In [1]:
import pandas as pd
import numpy as np
import tensorflow as tf

In [3]:
processed_df = pd.read_pickle('../data/processed_df.pkl')

In [4]:
temp_bioguide_id = 'H001055'
temp_df = processed_df[processed_df.bioguide_id==temp_bioguide_id]

In [5]:
data = list(temp_df.speech.iloc[0].lower())

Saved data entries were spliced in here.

(** *** The hooks around a dispatch *)
Definition logical_operation (request : Executor.ActionRequest.ActionRequest) : rop (option string) :=
  current ← seeing Replay.cursor;
  mret (if carried (Cursor.episode current) && (Executor.ActionRequest.interrupt_id request =s interrupt (Cursor.step current))
        then Cursor.operation_id current else None).
(** [ReplayRuntime::dispatched], the hook [dispatching]. *)
Definition replay_dispatched (request : Executor.ActionRequest.ActionRequest) (operation_id workload : string) (protected : list string)
  : rop (string + unit) :=
  current ← seeing Replay.cursor;
  plan ← seeing Replay.plan;
  if negb (Executor.ActionRequest.interrupt_id request =s interrupt (Cursor.step current))
  then code ← fail "routine-step-changed"; mret (inl code)
  else
    let cm := commitment (Executor.ActionRequest.input request) in
    now ← serving service_now;
    trying (or_fail (dispatch current plan operation_id cm workload now)) (fun dispatched =>
    trying (replay_seal dispatched) (fun _ =>
    _ ← protect protected;
    instant ← serving (around_call monotonic_now);
    _ ← setting (fun r => r <| Replay.attempt := Some (Attempt.mk (Cursor.step current + 1) instant (Executor.ActionRequest.input request) [] None) |>);
    mret (inr tt))).
(** [ReplayRuntime::returned_now], the hook [returned]. *)
Definition returned_now : rop unit :=
  attempt ← seeing Replay.attempt;
  match attempt with
  | Some (Attempt.mk position started input protected None) =>
      instant ← serving (around_call monotonic_now);
      setting (fun r => r <| Replay.attempt := Some (Attempt.mk position started input protected (Some instant)) |>)
  | _ => mret tt
  end.
Definition diagnose (request : Executor.ActionRequest.ActionRequest) (operation_id : string) (found : option Value * option string)
    (protection : Protection.Protection) : rop unit :=
  team ← seeing Replay.team_id;
  current ← seeing Replay.cursor;
  let b := Cursor.binding current in
  now ← serving service_now;
  let d := Diagnostic.mk (Binding.routine_id b) (Binding.run_id b) operation_id (Cursor.attempts current)
    (Executor.ActionRequest.assistant_id request) (Executor.ActionRequest.action request) (Z.of_nat (Cursor.step current + 1)) now (fst found) (snd found) in
  kept ← serving (diagnostics_call (fun st => Diagnostics.record st team (Binding.incarnation b) d (Protection.values protection)));
  match kept with inl _ => serving (audit "routine-diagnostic" team (Binding.run_id b)) | inr _ => mret tt end.
(** [ReplayRuntime::classified], the hook [failed]. *)
Definition classified (request : Executor.ActionRequest.ActionRequest) (f : FailedAttempt.Failed) : rop (string + unit) :=
  _ ← returned_now;
  current ← seeing Replay.cursor;
  trying (or_fail (failed current (FaultClass.as_str (FailedAttempt.fault f)))) (fun next =>
  trying (replay_seal next) (fun _ =>
  stopped ← serving (around_call (run_stopped (Binding.run_id (Cursor.binding current))));
  _ ← replay_record_step (if stopped : bool then "stopped" else "failed") None;
  _ ← setting (fun r => r <| Replay.protected := <[FailedAttempt.operation_id f := FailedAttempt.protected f]> (Replay.protected r) |>);
  protection ← protect (FailedAttempt.protected f);
  let fault := match FailedAttempt.failure f, FailedAttempt.condition f with
               | Some failure, _ => FaultFailure failure
               | None, Some condition => FaultCondition condition
               | None, None => FaultOther
               end in
  _ ← (match Diagnostics.evidence fault protection with
       | Some found => diagnose request (FailedAttempt.operation_id f) found protection
       | None => mret tt
       end : rop unit);
  mret (inr tt))).
(* ===== verification/Recovery.v ===== *)
(** * Holding, recovering and ending runs

    [local/src/routine/incident/{hold,settle}.rs], [local/src/routine/recovery/],
    [local/src/routine/{lifecycle,watchdog}.rs], [run/{mod,finish}.rs] and
    [replay/execute.rs]: a hold's durable steps, what proves a held step's operation
    absent or completed, the one continuation of a run, what an ended run leaves, and
    how a leased run nothing drives ends.  The turn of the engine that calls a
    verifier is an interface; a panic is a value of [Halt]. *)

From stdpp Require Import base tactics list strings gmap pretty.
From Stdlib Require Import ZArith Lia Ascii.
From S2P Require Import Prelude Text Json Reader Causes Calendar Platform Requests Redaction Executor Wire Instants Notices Schedule Dates Starts Plans Team Definitions Claims Runs Holds Cursors Journal RunDocuments Projection Credentials Walk Traces Outputs Previews Admission StateCodec Disk Sealing RoutineStore Diagnostics Service Replay.

#[local] Open Scope Z_scope.

(** ** Refusals *)
Definition transition_problem (code : string) : Problem :=
  if contains ["incident-changed"; "routine-revision-changed"]%string code then routine_card_stale
  else if is_some (strip_prefix "routine-" code) || (code =s "notices-full") then Problem.new 409 "the Team cannot hold this Routine change" code
  else routine_incident_unavailable.
Definition incident_unverifiable : Problem := Problem.new 409 "Routine incident cannot be verified" "routine-incident-unverifiable".
Definition drift : Problem := Problem.new 409 "Routine contracts changed since the run" "routine-drift".
Definition context_unavailable : Problem := Problem.new 503 "Team capabilities could not be checked; retry" "team-context-unavailable".
(** What ends a call early: its problem, or an index out of range. *)
Inductive Halt : Type := Panics | Halts (p : Problem).
(** Why a held run's evidence could not be had. *)
Inductive Unread : Type := UnreadJournal | UnreadState.
Definition unread_problem (u : Unread) : Problem := match u with UnreadJournal => action_state_unavailable | UnreadState => routine_state_unavailable end.
(* ===== verification/DiagnosticSafety.v ===== *)
(** * What the records of runs keep

    The theory of [Diagnostics]: a Team's bodies as its directory lists them, what
    making room for a body leaves, and what a sealed body opens to. *)

From stdpp Require Import base tactics list strings gmap pretty.
From Stdlib Require Import ZArith Lia Ascii.
From S2P Require Import Prelude Text Json Reader Utf8 ReaderSafety Floats RoundTrip Calendar Platform Requests Redaction Wire Instants Notices Schedule Starts Plans Definitions RunDocuments Traces Disk DiskSafety Sealing RoutineStore StoreSafety Diagnostics.

#[local] Open Scope Z_scope.

Lemma nodup_map_inj {A B} (f : A -> B) l x y : List.NoDup (map f l) -> In x l -> In y l -> f x = f y -> x = y.
Proof.
  induction l as [|a l IH]; [done|]. cbn [map In]. intros N Hx Hy E. inversion_clear N as [|? ? Ha Hl].
  destruct Hx as [-> | Hx], Hy as [-> | Hy]; [done| | |auto]; exfalso; apply Ha; [rewrite E|rewrite <- E]; by apply in_map.
Qed.
(* ===== verification/ReplaySafety.v ===== *)
(** * What a replayed run sends

    The theory of [Replay]: the invariant that ties a run's sealed cursor, snapshot and
    evidence to what was sent, completed, judged and resumed ([Kept], [reached]), kept
    by every call on the store and the service, and by every call of the runtime
    ([Driving]), whichever system calls fail. *)

From stdpp Require Import base tactics list strings gmap pretty.
From Stdlib Require Import ZArith Lia Ascii.
From S2P Require Import Prelude Text Json Reader Utf8 ReaderSafety Floats RoundTrip Causes Calendar Platform Requests Redaction Executor Wire Instants Notices Schedule Dates Starts Plans Team Definitions Claims Runs Holds Cursors CursorSafety Journal RunDocuments Projection Credentials Walk Traces Outputs Previews Admission StateCodec Disk DiskSafety Sealing RoutineStore StoreSafety StoreResets Diagnostics DiagnosticSafety Service Replay Recovery.

#[local] Open Scope Z_scope.

(** ** Cursors of the same bytes *)
Lemma split_on_app sep a t : split_on sep (a +:+ String sep t) = split_on sep a ++ split_on sep t.
Proof.
  induction a as [|x a IH].
  - change ("" +:+ String sep t) with (String sep t). cbn [split_on]. by rewrite Z.eqb_refl.
  - change (String x a +:+ String sep t) with (String x (a +:+ String sep t)). cbn [split_on]. rewrite IH.
    destruct (byte_code x =? byte_code sep); [done|]. destruct (split_on sep a) as [|w ws] eqn:E; [|done].
    exfalso. clear -E. destruct a; cbn in E; repeat case_match; done.
Qed.
Definition piece (key text : string) : string := write_string (ensure_ascii CANONICAL) key +:+ ":" +:+ text.
Definition before_kept (c : Cursor.Cursor) : list string :=
  let t v := dumps CANONICAL v in
  [("{" +:+ piece "absent" (t (VBool (Cursor.absent c))));
   piece "attempts" (t (int (Cursor.attempts c))); piece "boot" (t (text (Cursor.boot c)));
   piece "carried" (t (VBool (carried (Cursor.episode c)))); piece "commitment" (t (optional (Cursor.commitment c)));
   piece "continued" (t (VBool (is_continued (Cursor.episode c)))); piece "dispatched_at" (t (int (Cursor.dispatched_at c)));
   piece "episode" (t (VBool (opened (Cursor.episode c)))); piece "fault" (t (text (Cursor.fault c)));
   piece "incarnation" (t (text (Binding.incarnation (Cursor.binding c)))); piece "operation_id" (t (optional (Cursor.operation_id c)));
   piece "plan" (t (text (Cursor.plan c))); piece "protection_lost" (t (VBool (Cursor.protection_lost c)));
   piece "revision" (t (int (Binding.revision (Cursor.binding c)))); piece "routine_id" (t (text (Binding.routine_id (Cursor.binding c))));
   piece "run_id" (t (text (Binding.run_id (Cursor.binding c))))]%string.
Definition after_kept (c : Cursor.Cursor) : list string :=
  let t v := dumps CANONICAL v in
  [piece "started_at" (t (int (Cursor.started_at c))); piece "step" (t (int (Z.of_nat (Cursor.step c))));
   piece "version" (t (int CURSOR_VERSION)); (piece "workload" (t (text (Cursor.workload c))) +:+ "}")]%string.
Definition kept_pieces (c : Cursor.Cursor) : list string :=
  [piece "selected" (dumps CANONICAL (VArray (map (fun s : Selected =>
        let '(step, pointer, where_text, item, value) := s in
        VArray [text step; text pointer; text where_text; text item; value]) (Cursor.selected c))));
   piece "shown" (dumps CANONICAL (default VNull (Cursor.shown c)))]%string.
Lemma dumps_members ms : dumps CANONICAL (VObject ms) =
  "{" +:+ String.concat "," (map (fun kv => piece (fst kv) (snd kv)) (sorted_by_name (map (fun kv => (fst kv, dumps CANONICAL (snd kv))) ms))) +:+ "}".
Proof. reflexivity. Qed.
Lemma concat_last l x tail : String.concat "," (l ++ [x]) +:+ tail = String.concat "," (l ++ [(x +:+ tail)]).
Proof.
  induction l as [|y l IH]; [done|]. change ((y :: l) ++ [x]) with (y :: (l ++ [x])). change ((y :: l) ++ [x +:+ tail]) with (y :: (l ++ [x +:+ tail])).
  destruct l as [|z l]; cbn [app String.concat] in *; rewrite !string_app_assoc; do 2 f_equal; exact IH.
Qed.
Lemma canonical_document c : canonical (document c) = String.concat "," (before_kept c ++ kept_pieces c ++ after_kept c).
Proof.
  unfold canonical, document, object, before_kept, kept_pieces, after_kept. rewrite dumps_members. cbn [map fst snd app].
  repeat match goal with |- context [dumps CANONICAL ?v] => generalize (dumps CANONICAL v); intro end.
  match goal with |- context [sorted_by_name ?l] => let l' := eval vm_compute in (sorted_by_name l) in change (sorted_by_name l) with l' end.
  cbn [map fst snd].
  match goal with |- _ +:+ String.concat "," [?a;?b;?c;?d;?e;?f;?g;?h;?i;?j;?k;?l;?m;?n;?o;?p;?q;?r;?s;?t;?u;?v] +:+ _ = _ =>
    change [a;b;c;d;e;f;g;h;i;j;k;l;m;n;o;p;q;r;s;t;u;v] with ([a;b;c;d;e;f;g;h;i;j;k;l;m;n;o;p;q;r;s;t;u] ++ [v]) end.
  rewrite concat_last. reflexivity.
Qed.
Lemma split_concat l : l <> [] -> split_on "," (String.concat "," l) = flat_map (split_on ",") l.
Proof.
  induction l as [|x l IH]; [done|]. intros _. destruct l as [|y l]; [cbn; by rewrite app_nil_r|].
  change (String.concat "," (x :: y :: l)) with (x +:+ String "," (String.concat "," (y :: l))). rewrite split_on_app, IH by done. reflexivity.
Qed.
Lemma flat_map_apart l : List.Forall (apart ",") l -> flat_map (split_on ",") l = l.
Proof. induction 1 as [|x l Hx _ IH]; [done|]. cbn [flat_map]. by rewrite IH, split_on_last. Qed.

(** Bytes JSON writes as themselves, no comma among them. *)
Definition plain_byte (a : ascii) : bool := literal a && negb (byte_code a =? byte_code ",").
Definition plain_text (s : string) : Prop := all_bytes plain_byte s = true.
Lemma plain_literal s : plain_text s -> all_bytes literal s = true /\ apart "," s.
Proof. intros H. split; (eapply all_bytes_impl; [|exact H]); intros a; unfold plain_byte; by intros [? ?]%andb_true_iff. Qed.
Lemma plain_by (p : ascii -> bool) s : (forall a, p a = true -> plain_byte a = true) -> all_bytes p s = true -> plain_text s.
Proof. intros Hp. by apply all_bytes_impl. Qed.
Lemma hex_plain a : is_hex a = true -> plain_byte a = true.
Proof. destruct a as [[] [] [] [] [] [] [] []]; vm_compute; congruence. Qed.
Lemma exactly_plain n s : exactly n is_hex s = true -> plain_text s.
Proof. unfold exactly. intros [_ H]%andb_true_iff. by apply (plain_by is_hex); [apply hex_plain|]. Qed.
Lemma head_tail_plain h t n s : (forall a, h a = true -> plain_byte a = true) -> (forall a, t a = true -> plain_byte a = true) -> head_tail h t n s = true -> plain_text s.
Proof.
  intros Hh Ht. destruct s as [|a s]; [done|]. unfold head_tail, plain_text. cbn [all_bytes]. intros H. rewrite !andb_true_iff in H. destruct H as [[Ha Hs] Hl].
  rewrite (Hh _ Ha). cbn [andb]. first [by apply (plain_by t) | by eapply all_bytes_impl; [exact Ht|]].
Qed.
Lemma operation_plain s : OPERATION_ID_RE s = true -> plain_text s.
Proof.
  intros (a & b & c & x & e & -> & Hh & _)%operation_parts. rewrite !all_bytes_app in Hh. repeat (apply andb_true_iff in Hh as [? Hh]).
  unfold plain_text. repeat (rewrite all_bytes_app; cbn [all_bytes]).
  repeat match goal with H : all_bytes is_hex ?s = true |- _ => apply (all_bytes_impl _ _ _ hex_plain) in H; rewrite H; clear H end. reflexivity.
Qed.
Lemma digest_plain s : PLAN_DIGEST_RE s = true -> plain_text s.
Proof.
  unfold PLAN_DIGEST_RE. destruct (strip_prefix "sha256:" s) as [d|] eqn:E; [|done]. intros H%exactly_plain.
  apply strip_prefix_app in E as ->. unfold plain_text in *. rewrite all_bytes_app, H. reflexivity.
Qed.
Lemma pretty_plain (z : Z) : plain_text (pretty z).
Proof.
  assert (forall z, 0 <= z -> plain_text (pretty z)) as Hp.
  { intros x Hx. apply (plain_by is_digit); [|by apply number_name]. intros a Ha. by apply hex_plain, digit_hex. }
  destruct z as [|p|p]; [by apply Hp|by apply Hp|]. change (pretty (Z.neg p)) with (String "-" (pretty (Z.pos p))). unfold plain_text. cbn [all_bytes]. by rewrite (Hp (Z.pos p)).
Qed.
(* ===== verification/RecoverySafety.v ===== *)
(** * What a held run's recovery may do

    The theory of [Recovery] over [ReplaySafety]: the evidence of a hold reads back with
    the run's own binding, every write of recovery moves the run's cursor forward, an
    absence is recorded only on its evidence, and a run continues at most once, past
    nothing uncertain. *)

From stdpp Require Import base tactics list strings gmap pretty.
From Stdlib Require Import ZArith Lia Ascii.
From S2P Require Import Prelude Text Json Reader Utf8 ReaderSafety Floats RoundTrip Causes Calendar Platform Requests Redaction Executor Wire Instants Notices Schedule Dates Starts Plans Team Definitions Claims Runs Holds Cursors CursorSafety Journal RunDocuments Projection Credentials Walk Traces Outputs Previews Admission StateCodec Disk DiskSafety Sealing RoutineStore StoreSafety StoreResets Diagnostics DiagnosticSafety Service Replay Recovery ReplaySafety.

#[local] Open Scope Z_scope.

data = ['[BOS]'] + data + ['[EOS]']

In [6]:
lookup_layer = tf.keras.layers.StringLookup(num_oov_indices=0,output_mode='one_hot')
lookup_layer.adapt(data)

tensor = lookup_layer(data)

2022-04-21 00:09:59.016035: I tensorflow/core/platform/cpu_feature_guard.cc:151] This TensorFlow binary is optimized with oneAPI Deep Neural Network Library (oneDNN) to use the following CPU instructions in performance-critical operations:  AVX2 FMA
To enable them in other operations, rebuild TensorFlow with the appropriate compiler flags.


In [7]:
tensor = tf.expand_dims(tensor,axis=0)
batch_size,seq_len,voc_size = tensor.shape

In [8]:
class RNN_LM(tf.keras.Model):
    def __init__(self):
        super().__init__()
        self.lstm1 = tf.keras.layers.LSTM(units=512,return_sequences=True)
        self.lstm2 = tf.keras.layers.LSTM(units=256,return_sequences=True)
        self.dense1 = tf.keras.layers.Dense(units=256,activation='relu')
        self.dense2 = tf.keras.layers.Dense(units=voc_size)

    def call(self,x):
        hiddens = self.lstm2(self.lstm1(x))
        outputs = self.dense2(self.dense1(hiddens))
        
        return outputs

    def train_step(self, x):

        with tf.GradientTape() as tape:
            y_pred = self(x, training=True)[:,:-1,:] # from char 0 to char [EOS] - 1
            y = x[:,1:,:] # from char 1 to EOS
            
            loss = self.compiled_loss(y, y_pred, regularization_losses=self.losses)

        
        trainable_vars = self.trainable_variables
        gradients = tape.gradient(loss, self.trainable_variables)
        self.optimizer.apply_gradients(zip(gradients, trainable_vars))
        # Update metrics (includes the metric that tracks the loss)
        self.compiled_metrics.update_state(y, y_pred)
        # Return a dict mapping metric names to current value
        return {m.name: m.result() for m in self.metrics}

In [14]:
tensor = tensor[:,:200,:]

In [16]:
model = RNN_LM()

optimizer = tf.keras.optimizers.Adam(learning_rate = 0.001)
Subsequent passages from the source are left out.